Decision Date05 May 1958
Docket NumberNo. 15446.,15446.
Citation255 F.2d 824
PartiesJoseph M. TRIHEY, Administrator of the Estate of Maria G. Muna, deceased, et al., Appellant, v. TRANSOCEAN AIR LINES, Inc., a corporation, et al., Appellees.
CourtU.S. Court of Appeals — Ninth Circuit

COPYRIGHT MATERIAL OMITTED

A. J. Blackman, Los Angeles, Cal., for appellant.

Crider, Tilson & Ruppe, Henry E. Kappler, Los Angeles, Cal., for Transocean Air Lines.

Belcher, Kearney & Fargo, Vernon Foster, Louis E. Kearney, Los Angeles, Cal., for Douglas Aircraft Corp.

Dryden, Harrington, Horgan & Schwartz, Los Angeles, Cal., for Slick Airways.

Before FEE, CHAMBERS and BARNES, Circuit Judges.

BARNES, Circuit Judge.

This is an appeal from a decision of the District Court for the Central District of California in an action in admiralty for the wrongful death of three passengers lost in the crash of an airplane operated by Transocean Air Lines, Inc., a corporation (hereinafter, Transocean), over the Pacific Ocean on July 12, 1953. It arises under the Death on the High Seas Act, 46 U.S.C.A. §§ 761-768 (hereinafter, D.H.S.A.). Exclusive jurisdiction is conferred on the admiralty court. 46 U.S.C.A. §§ 761; Higa v. Transocean Airlines, 9 Cir., 1955, 230 F.2d 780. The action is against the carrier, Transocean; the maintenance contractor, Slick Airways, Inc., a corporation (hereinafter, Slick); and the manufacturer of the aircraft, Douglas Aircraft Corporation, Inc., a corporation (hereinafter, Douglas).

Plaintiff is the qualified administrator of the estates of Maria G. Muna, deceased; Francisco G. Muna, deceased; and Catalina Manalisay Guiterrez, deceased, and represented their heirs in filing this suit based on negligence. He invoked the doctrine of res ipsa loquitur. The trial judge indicated doubt if the doctrine applied and required plaintiff to present his case in full, i. e., to present all evidence of specific acts of negligence known to him. At the close of the case, by way of motion for inclusion of a statement of decision and by objections to the findings of fact and conclusions of law, plaintiff sought to obtain a clear ruling or statement from the court, stating whether the court had applied or considered applicable the doctrine of res ipsa loquitur.
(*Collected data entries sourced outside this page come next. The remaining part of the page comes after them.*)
(* ===== verification/RcRun.v ===== *)
(** * RcRun: what a run of the test framework reports

    The effect of test code on the framework, the verdict on a test, a module,
    a registry and the whole database, as functions of the registered code. *)

From stdpp Require Import pretty.
From S2P Require Import Prelude RcList RcUnit RcDb.
Open Scope list_scope.
Open Scope Z_scope.

Section Run.
Context `{RcEnv}.

(** ** What a function of the test program does *)

Inductive ending := Finishes | Fails | Crashes.
#[export] Instance ending_eq_dec : EqDecision ending.
Proof. solve_decision. Defined.

Fixpoint ends (acts : list action) : ending :=
  match acts with
  | [] => Finishes
  | Assert cond _ _ _ _ :: acts => if cond then ends acts else Fails
  | Signal _ :: _ => Crashes
  end.

(** The assertions it passes. *)
Fixpoint passed (acts : list action) : Z :=
  match acts with
  | Assert true _ _ _ _ :: acts => 1 + passed acts
  | _ => 0
  end.

(** Names of functions fit in the name of a test. *)
Definition short_name (a : action) : Prop :=
  match a with
  | Assert _ _ func_name _ _ => (String.length func_name < RCU_TEST_FUNCTION_NAME_LENGTH)%nat
  | Signal _ => True
  end.

Definition thrown (e : option rcu_exception_id) (v : ending) : Prop := e = None <-> v = Finishes.

(** The parts of the state no function of the test program reaches. *)
Record quiet (s s' : rcu) : Prop := {
  q_reg : st_reg s' = st_reg s;
  q_mach : set_mc_run_ctx RCU_RUN_CTX_UNKNOWN (st_mach s') = set_mc_run_ctx RCU_RUN_CTX_UNKNOWN (st_mach s);
  q_frames : st_frames s' = st_frames s;
  q_out : st_out s' = st_out s
}.

#[export] Instance quiet_preorder : PreOrder quiet.
Proof.
  split; [by intros s; split|]. intros s1 s2 s3 [R M F O] [R' M' F' O'].
  split; by etrans.
Qed.

Lemma quiet_mach (g : rcu_test_machine -> Z) s s' :
  (forall mc c, g (set_mc_run_ctx c mc) = g mc) -> quiet s s' -> g (st_mach s') = g (st_mach s).
Proof. intros Hg [_ E _ _]. by rewrite <- (Hg (st_mach s') RCU_RUN_CTX_UNKNOWN), E, Hg. Qed.

Lemma quiet_curr s s' : quiet s s' ->
  mc_init_done (st_mach s') = mc_init_done (st_mach s) /\
  mc_curr_func (st_mach s') = mc_curr_func (st_mach s) /\
  mc_curr_mod (st_mach s') = mc_curr_mod (st_mach s) /\
  mc_curr_reg (st_mach s') = mc_curr_reg (st_mach s) /\
  mc_run_level (st_mach s') = mc_run_level (st_mach s) /\
  mc_run_hook (st_mach s') = mc_run_hook (st_mach s).
Proof. intros [_ E _ _]. destruct (st_mach s), (st_mach s'). cbn in *. by simplify_eq. Qed.

Lemma wp_rcu_init (Q : unit -> rcu -> Prop) s : mc_init_done (st_mach s) = true -> Q tt s -> wp rcu_init Q s.
Proof. intros Hi HQ. apply wp_bind, wp_gets. rewrite Hi. by wp_steps. Qed.

Lemma wp_throw id (Q : option rcu_exception_id -> rcu -> Prop) s :
  (0 < st_frames s)%nat -> (forall e, e <> None -> Q e s) -> wp (RCU_THROW id) Q s.
Proof.
  intros Hf HQ. apply wp_bind, wp_gets, wp_bind, wp_guard; [by apply Nat.ltb_lt|]. wp_steps. by apply HQ.
Qed.

(** The state a call starts in. *)
Record calling (hs0 : lists) (ctx : run_ctx) (s : rcu) : Prop := {
  c_holds : holds hs0 s;
  c_init : mc_init_done (st_mach s) = true;
  c_frames : (0 < st_frames s)%nat;
  c_ctx : mc_run_ctx (st_mach s) = ctx
}.

Lemma calling_shape hs0 ctx s s' :
  same_shape s s' -> st_mach s' = st_mach s -> st_frames s' = st_frames s ->
  calling hs0 ctx s -> calling hs0 ctx s'.
Proof.
  intros Hs Em Ef [C1 C2 C3 C4]. split; rewrite ?Em, ?Ef; try done. by eapply holds_shape.
Qed.

(** The end of a failing assertion: the record, the context and the throw. *)
Lemma wp_fail_and_throw hs0 h info filename line id (Q : option rcu_exception_id -> rcu -> Prop) s :
  holds hs0 s -> is_Some (hs0 !! h) -> is_fails h = true -> (0 < st_frames s)%nat ->
  mc_run_ctx (st_mach s) <> RCU_RUN_CTX_UNKNOWN ->
  (forall e s', e <> None -> holds hs0 s' -> quiet s s' -> st_test s' = st_test s -> st_mod s' = st_mod s -> Q e s') ->
  wp (rcu_add_fail_rec_impl h info filename line ;;; SET_RUN_CTX RCU_RUN_CTX_UNKNOWN ;;; RCU_THROW id) Q s.
Proof.
  intros Hh Hs Hf Hfr Hctx HQ. apply wp_bind, (wp_add_fail_rec hs0); [done..|].
  intros _ s1 H1 [T Mo R Ma Fr O]. wp_steps. apply wp_throw; [cbn; by rewrite Fr|].
  intros e He. apply HQ; try done.
  - eapply holds_shape, H1. split; [by apply keeps_same|done..].
  - split; cbn; [done| |done|done]. by rewrite Ma.
Qed.

Lemma wp_perform_signal signo acts (Q : option rcu_exception_id -> rcu -> Prop) s :
  (0 < st_frames s)%nat -> (forall e, e <> None -> Q e s) -> wp (perform (Signal signo :: acts)) Q s.
Proof.
  intros Hf HQ. apply wp_bind, wp_gets, wp_bind, wp_guard; [by apply Nat.ltb_lt|]. wp_steps. by apply HQ.
Qed.

(** The setup or teardown of a test: an assertion that fails sets
    [destroy_failed], in the teardown as in the setup. *)
Definition fixture_effect (v : ending) (t : rcu_test) : rcu_test :=
  match v with Fails => set_t_destroy_failed true t | _ => t end.

Lemma wp_perform_fixture hs0 ctx f t acts (Q : option rcu_exception_id -> rcu -> Prop) s :
  ctx = RCU_RUN_CTX_FUNC_INIT \/ ctx = RCU_RUN_CTX_FUNC_DESTROY ->
  calling hs0 ctx s -> mc_curr_func (st_mach s) = Some f -> st_test s !! f = Some t -> is_Some (hs0 !! FuncFails f) ->
  (forall e s', thrown e (ends acts) -> holds hs0 s' -> quiet s s' -> st_mod s' = st_mod s ->
     st_test s' = <[f := fixture_effect (ends acts) t]> (st_test s) -> Q e s') ->
  wp (perform acts) Q s.
Proof.
  intros Hc [C1 C2 C3 C4] Hf Ht Hfs. induction acts as [|[cond fl fnm ln msg|sg] acts IH]; intros HQ.
  - wp_steps. apply HQ; [done..|]. cbn. by rewrite insert_id.
  - apply wp_bind, wp_bind, wp_rcu_init; [done|]. apply wp_bind, wp_gets. rewrite C4.
    assert (bool_decide (ctx = RCU_RUN_CTX_MOD_INIT) = false) as Hno by (by destruct Hc; subst).
    destruct cond.
    + destruct Hc; subst; wp_steps; apply IH; intros; by apply HQ.
    + assert (wp (let! f := the (mc_curr_func (st_mach s)) in
            (if bool_decide (ctx = RCU_RUN_CTX_MOD_INIT)
             then upd_test f (set_t_init_failed true) else upd_test f (set_t_destroy_failed true)) ;;;
            rcu_add_fail_rec_to_func f msg fl ln ;;;
            SET_RUN_CTX RCU_RUN_CTX_UNKNOWN ;;; RCU_THROW RCU_EXCP_ASSERTIONFAILURE)
         (fun e s' => e <> None /\ Q e s') s) as Hfail.
      { rewrite Hf, Hno. apply wp_bind, wp_the, wp_bind, (wp_upd_test _ t); [done|].
        apply (wp_fail_and_throw hs0); [|done|done|done|cbn; rewrite C4; by destruct Hc; subst|].
        - eapply holds_shape, C1. by apply (shape_test _ _ _ (set_t_destroy_failed true)).
        - intros e s' He Hh [Qr Qm Qf Qo] Et Em. split; [done|]. by apply HQ. }
      destruct Hc; subst; (eapply wp_conseq; [apply Hfail|]); intros [e|] s' [He HQ']; try done; by wp_steps.
  - apply wp_perform_signal; [done|]. intros e He. apply HQ; try done. cbn. by rewrite insert_id.
Qed.

(** The setup or teardown of a module. *)
Definition mod_effect (ctx : run_ctx) (v : ending) (x : rcu_module) : rcu_module :=
  match v, ctx with
  | Fails, RCU_RUN_CTX_MOD_INIT => set_m_init_failed true x
  | Fails, _ => set_m_destroy_failed true x
  | _, _ => x
  end.

Lemma wp_perform_mod hs0 ctx m x acts (Q : option rcu_exception_id -> rcu -> Prop) s :
  ctx = RCU_RUN_CTX_MOD_INIT \/ ctx = RCU_RUN_CTX_MOD_DESTROY ->
  calling hs0 ctx s -> mc_curr_mod (st_mach s) = Some m -> st_mod s !! m = Some x -> is_Some (hs0 !! ModFails m) ->
  (forall e s', thrown e (ends acts) -> holds hs0 s' -> quiet s s' -> st_test s' = st_test s ->
     st_mod s' = <[m := mod_effect ctx (ends acts) x]> (st_mod s) -> Q e s') ->
  wp (perform acts) Q s.
Proof.
  intros Hc [C1 C2 C3 C4] Hm Hx Hfs. induction acts as [|[cond fl fnm ln msg|sg] acts IH]; intros HQ.
  - wp_steps. apply HQ; [done..|]. cbn. by rewrite insert_id.
  - apply wp_bind, wp_bind, wp_rcu_init; [done|]. apply wp_bind, wp_gets. rewrite C4.
    destruct cond; [destruct Hc; subst; wp_steps; apply IH; intros; by apply HQ|].
    assert (wp (let! m := the (mc_curr_mod (st_mach s)) in
            (if bool_decide (ctx = RCU_RUN_CTX_MOD_INIT)
             then upd_mod m (set_m_init_failed true) else upd_mod m (set_m_destroy_failed true)) ;;;
            rcu_add_fail_rec_to_mod m msg fl ln ;;;
            SET_RUN_CTX RCU_RUN_CTX_UNKNOWN ;;; RCU_THROW RCU_EXCP_ABORTMODRUN)
         (fun e s' => e <> None /\ Q e s') s) as Hfail.
    { rewrite Hm. apply wp_bind, wp_the, wp_bind.
      destruct Hc; subst; [rewrite bool_decide_eq_true_2 by done|rewrite bool_decide_eq_false_2 by done];
        (apply (wp_upd_mod _ x); [done|]);
        (apply (wp_fail_and_throw hs0); [by eapply holds_shape, C1; eapply shape_mod|done|done|done|cbn; by rewrite C4|]);
        intros e s' He Hh [Qr Qm Qf Qo] Et Em; (split; [done|]); by apply HQ. }
    destruct Hc; subst; (eapply wp_conseq; [apply Hfail|]); intros [e|] s' [He HQ']; try done; by wp_steps.
  - apply wp_perform_signal; [done|]. intros e He. apply HQ; try done. cbn. by rewrite insert_id.
Qed.

Lemma passed_nonneg acts : 0 <= passed acts.
Proof. induction acts as [|[[] ????|] acts IH]; cbn; lia. Qed.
These several motions were denied and no clear ruling on the point was ever made.

In this case appellant strongly urges (though not exclusively) that the applicability of the doctrine of res ipsa loquitur would cure all the defects seen by the trial court in his case. We cannot agree, for under the doctrine of res ipsa loquitur, as expounded by the Supreme Court of the United States, and applicable in admiralty proceedings, while the doctrine of res ipsa loquitur permits a verdict for one in appellant's position, its application does not require it.

Appellant urges that because respondents offered no evidence to explain the cause of the aircraft plunging into the sea, they are liable. Appellant himself offered no evidence to explain the cause of the crash. He offered evidence to show what might have caused it. Defendants offered evidence to show what they knew of the aircraft's maintenance and operation. (Witnesses Carson, Buckalew, Wood, Captain Keating, and Exhibits A to M, inclusive.) The matter then rested with the trial court's conclusion as to where the preponderance of evidence lay. Findings of fact adverse to appellant, supported by conflicting evidence, were filed, as well as appropriate conclusions of law favoring all defendants. We are asked to reverse, as a matter of law.

Plaintiff's points on appeal are these:

1. Res ipsa loquitur should have been applied by the trier of fact.

2. If res ipsa loquitur was applied, it was sufficient as a matter of law for plaintiff to have judgment.

3. Even without res ipsa loquitur the clear preponderance of the evidence requires a judgment for plaintiff.

4. Errors in findings.

5. Error in failure to award plaintiffs value of baggage lost and fares paid by decedents.

Most of the "facts" are uncontradicted, but there is a substantial conflict as to their interpretation on the issue of negligence.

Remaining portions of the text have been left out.